Work required:
What follows is a set of records; give them all back exactly.

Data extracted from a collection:
========================================
Lemma parse_digits_spec m cs n : 0 < m <= 2^40 -> Forall (fun b => 48 <= b <= 57) cs ->
  0 <= n <= 2^60 / m ->
  parse_digits m cs n =
  let v := fold_left (fun n c => n * 10 + (c - 48)) cs n in
  if v <=? 2^60 / m then Ok v else Err too_big.
Proof.
  intros Hm H. revert n. induction H as [|c cs Hc Hcs IH]; intros n Hn; simpl.
  { replace (n <=? 2^60 / m) with true by lia. done. }
  assert (2^20 <= 2^60 / m) as Hbig.
  { apply Z.div_le_lower_bound; [lia|]. nia. }
  replace ((c <? 48) || (57 <? c)) with false by lia.
  rewrite (Z.quot_div_nonneg (2^60) m), (Z.quot_div_nonneg _ 10) by lia.
  destruct (n >? (2^60 / m - (c - 48)) / 10) eqn:E.
  - pose proof (fold_decimal_mono cs (n * 10 + (c - 48)) Hcs ltac:(lia)) as Hmono.
    assert (2^60 / m < n * 10 + (c - 48)) by (Z.to_euclidean_division_equations; lia).
    case_match eqn:E2; [lia|done].
  - apply IH. assert (n * 10 + (c - 48) <= 2^60 / m) by (Z.to_euclidean_division_equations; lia). lia.
Qed.

Lemma bytes_nonempty s : is_decimal s -> exists d ds, rev (bytes s) = d :: ds /\ 48 <= d <= 57.
Proof.
  intros [Hne Hd]. apply Forall_rev in Hd.
  destruct (rev (bytes s)) as [|d ds] eqn:E.
  - destruct s; [done|]. apply (f_equal length) in E. rewrite length_rev in E. done.
  - exists d, ds. apply Forall_cons in Hd. naive_solver.
Qed.

Lemma strip_unit_app s u m : is_decimal s -> In (u, m) ((""%string, 1) :: size_units) ->
  strip_unit size_units (s ++ u) = (s, m).
Proof.
  intros Hs Hin. destruct (bytes_nonempty s Hs) as (d & ds & Hrev & Hd).
  assert (s ++ "" = s)%string as Hnil by (clear; induction s as [|c s IH]; [done|]; by rewrite append_cons, IH).
  unfold size_units in *. simpl in Hin.
  repeat (destruct Hin as [Hin|Hin]; [injection Hin as <- <-|]); [..|done];
    cbn [strip_unit]; rewrite !has_suffix_app, Hrev; cbn [bytes nat_of_ascii rev app is_prefix];
    repeat match goal with |- context [?a =? d] =>
      replace (a =? d) with false by (symmetry; apply Z.eqb_neq; vm_compute (Z.of_nat _); lia) end;
    rewrite ?trim_suffix_app; try rewrite Hnil; reflexivity.
Qed.

(** ** Readings *)

(** [ParseBytes] of a decimal number with a unit (or none) is exactly the
    number times the unit when that is at most 2^60, and an error beyond: no
    intermediate product wraps. *)
Lemma ParseBytes_exact s u m : is_decimal s -> In (u, m) ((""%string, 1) :: size_units) ->
  ParseBytes (s ++ u) =
  if decimal (bytes s) * m <=? 2^60 then Ok (decimal (bytes s) * m) else Err too_big.
Proof.
  intros Hs Hin. unfold ParseBytes. rewrite (strip_unit_app s u m Hs Hin).
  destruct Hs as [Hne Hd].
  assert (0 < m <= 2^40) as Hm.
  { simpl in Hin. repeat (destruct Hin as [Hin|Hin]; [injection Hin as <- <-; lia|]). done. }
  apply String.eqb_neq in Hne. rewrite Hne, runes_ascii.
  2: { eapply Forall_impl; [exact Hd|]. simpl. lia. }
  rewrite parse_digits_spec; [|done|done|]. 2: { split; [lia|]. apply Z.div_pos; lia. }
  fold (decimal (bytes s)). cbv zeta. unfold mbind, result_bind.
  destruct (decimal (bytes s) <=? 2^60 / m) eqn:E.
  - rewrite (Z.quot_div_nonneg (2^60) m) by lia.
    replace (decimal (bytes s) >? 2^60 / m) with false by lia.
    replace (decimal (bytes s) * m <=? 2^60) with true; [done|].
    symmetry. apply Z.leb_le. apply Z.leb_le in E. pose proof (Z.mul_div_le (2^60) m). nia.
  - replace (decimal (bytes s) * m <=? 2^60) with false; [done|].
    symmetry. apply Z.leb_gt. apply Z.leb_gt in E.
    pose proof (Z.mul_succ_div_gt (2^60) m). nia.
Qed.

(** An identifier is valid exactly when it is 32 characters, a digest when
    it is 64, all of them lower-case hexadecimal digits: a valid identifier is
    a file name with no separator, dot or upper-case alias. *)
Lemma ValidID_ValidDigest_iff s :
  (ValidID s = true <-> String.length s = 32%nat /\ forallb lower_hex (bytes s) = true) /\
  (ValidDigest s = true <-> String.length s = 64%nat /\ forallb lower_hex (bytes s) = true).
Proof. split; apply valid_hex_iff. Qed.

(** The receipt time of a backup survives the database: the instant that
    [Complete] formats into [received_at] is the instant every policy reads
    back, to the nanosecond. *)
Lemma backup_time_received b t :
  four_digit_year (unix t / seconds_per_day) ->
  backup_time (b <| b_ReceivedAt := format_rfc3339nano t |>) = t.
Proof.
  intros Hy. unfold backup_time. cbn [b_ReceivedAt set_with].
  rewrite parse_format_rfc3339 by done.
  destruct (String.eqb (format_rfc3339nano t) "") eqn:E; [|reflexivity].
  apply String.eqb_eq in E. pose proof (parse_format_rfc3339 t Hy) as Hp. by rewrite E in Hp.
Qed.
========================================
Written solution:
Lemma parse_digits_spec m cs n : 0 < m <= 2^40 -> Forall (fun b => 48 <= b <= 57) cs ->
  0 <= n <= 2^60 / m ->
  parse_digits m cs n =
  let v := fold_left (fun n c => n * 10 + (c - 48)) cs n in
  if v <=? 2^60 / m then Ok v else Err too_big.
Proof.
  intros Hm H. revert n. induction H as [|c cs Hc Hcs IH]; intros n Hn; simpl.
  { replace (n <=? 2^60 / m) with true by lia. done. }
  assert (2^20 <= 2^60 / m) as Hbig.
  { apply Z.div_le_lower_bound; [lia|]. nia. }
  replace ((c <? 48) || (57 <? c)) with false by lia.
  rewrite (Z.quot_div_nonneg (2^60) m), (Z.quot_div_nonneg _ 10) by lia.
  destruct (n >? (2^60 / m - (c - 48)) / 10) eqn:E.
  - pose proof (fold_decimal_mono cs (n * 10 + (c - 48)) Hcs ltac:(lia)) as Hmono.
    assert (2^60 / m < n * 10 + (c - 48)) by (Z.to_euclidean_division_equations; lia).
    case_match eqn:E2; [lia|done].
  - apply IH. assert (n * 10 + (c - 48) <= 2^60 / m) by (Z.to_euclidean_division_equations; lia). lia.
Qed.

Lemma bytes_nonempty s : is_decimal s -> exists d ds, rev (bytes s) = d :: ds /\ 48 <= d <= 57.
Proof.
  intros [Hne Hd]. apply Forall_rev in Hd.
  destruct (rev (bytes s)) as [|d ds] eqn:E.
  - destruct s; [done|]. apply (f_equal length) in E. rewrite length_rev in E. done.
  - exists d, ds. apply Forall_cons in Hd. naive_solver.
Qed.

Lemma strip_unit_app s u m : is_decimal s -> In (u, m) ((""%string, 1) :: size_units) ->
  strip_unit size_units (s ++ u) = (s, m).
Proof.
  intros Hs Hin. destruct (bytes_nonempty s Hs) as (d & ds & Hrev & Hd).
  assert (s ++ "" = s)%string as Hnil by (clear; induction s as [|c s IH]; [done|]; by rewrite append_cons, IH).
  unfold size_units in *. simpl in Hin.
  repeat (destruct Hin as [Hin|Hin]; [injection Hin as <- <-|]); [..|done];
    cbn [strip_unit]; rewrite !has_suffix_app, Hrev; cbn [bytes nat_of_ascii rev app is_prefix];
    repeat match goal with |- context [?a =? d] =>
      replace (a =? d) with false by (symmetry; apply Z.eqb_neq; vm_compute (Z.of_nat _); lia) end;
    rewrite ?trim_suffix_app; try rewrite Hnil; reflexivity.
Qed.

(** ** Readings *)

(** [ParseBytes] of a decimal number with a unit (or none) is exactly the
    number times the unit when that is at most 2^60, and an error beyond: no
    intermediate product wraps. *)
Lemma ParseBytes_exact s u m : is_decimal s -> In (u, m) ((""%string, 1) :: size_units) ->
  ParseBytes (s ++ u) =
  if decimal (bytes s) * m <=? 2^60 then Ok (decimal (bytes s) * m) else Err too_big.
Proof.
  intros Hs Hin. unfold ParseBytes. rewrite (strip_unit_app s u m Hs Hin).
  destruct Hs as [Hne Hd].
  assert (0 < m <= 2^40) as Hm.
  { simpl in Hin. repeat (destruct Hin as [Hin|Hin]; [injection Hin as <- <-; lia|]). done. }
  apply String.eqb_neq in Hne. rewrite Hne, runes_ascii.
  2: { eapply Forall_impl; [exact Hd|]. simpl. lia. }
  rewrite parse_digits_spec; [|done|done|]. 2: { split; [lia|]. apply Z.div_pos; lia. }
  fold (decimal (bytes s)). cbv zeta. unfold mbind, result_bind.
  destruct (decimal (bytes s) <=? 2^60 / m) eqn:E.
  - rewrite (Z.quot_div_nonneg (2^60) m) by lia.
    replace (decimal (bytes s) >? 2^60 / m) with false by lia.
    replace (decimal (bytes s) * m <=? 2^60) with true; [done|].
    symmetry. apply Z.leb_le. apply Z.leb_le in E. pose proof (Z.mul_div_le (2^60) m). nia.
  - replace (decimal (bytes s) * m <=? 2^60) with false; [done|].
    symmetry. apply Z.leb_gt. apply Z.leb_gt in E.
    pose proof (Z.mul_succ_div_gt (2^60) m). nia.
Qed.

(** An identifier is valid exactly when it is 32 characters, a digest when
    it is 64, all of them lower-case hexadecimal digits: a valid identifier is
    a file name with no separator, dot or upper-case alias. *)
Lemma ValidID_ValidDigest_iff s :
  (ValidID s = true <-> String.length s = 32%nat /\ forallb lower_hex (bytes s) = true) /\
  (ValidDigest s = true <-> String.length s = 64%nat /\ forallb lower_hex (bytes s) = true).
Proof. split; apply valid_hex_iff. Qed.

(** The receipt time of a backup survives the database: the instant that
    [Complete] formats into [received_at] is the instant every policy reads
    back, to the nanosecond. *)
Lemma backup_time_received b t :
  four_digit_year (unix t / seconds_per_day) ->
  backup_time (b <| b_ReceivedAt := format_rfc3339nano t |>) = t.
Proof.
  intros Hy. unfold backup_time. cbn [b_ReceivedAt set_with].
  rewrite parse_format_rfc3339 by done.
  destruct (String.eqb (format_rfc3339nano t) "") eqn:E; [|reflexivity].
  apply String.eqb_eq in E. pose proof (parse_format_rfc3339 t Hy) as Hp. by rewrite E in Hp.
Qed.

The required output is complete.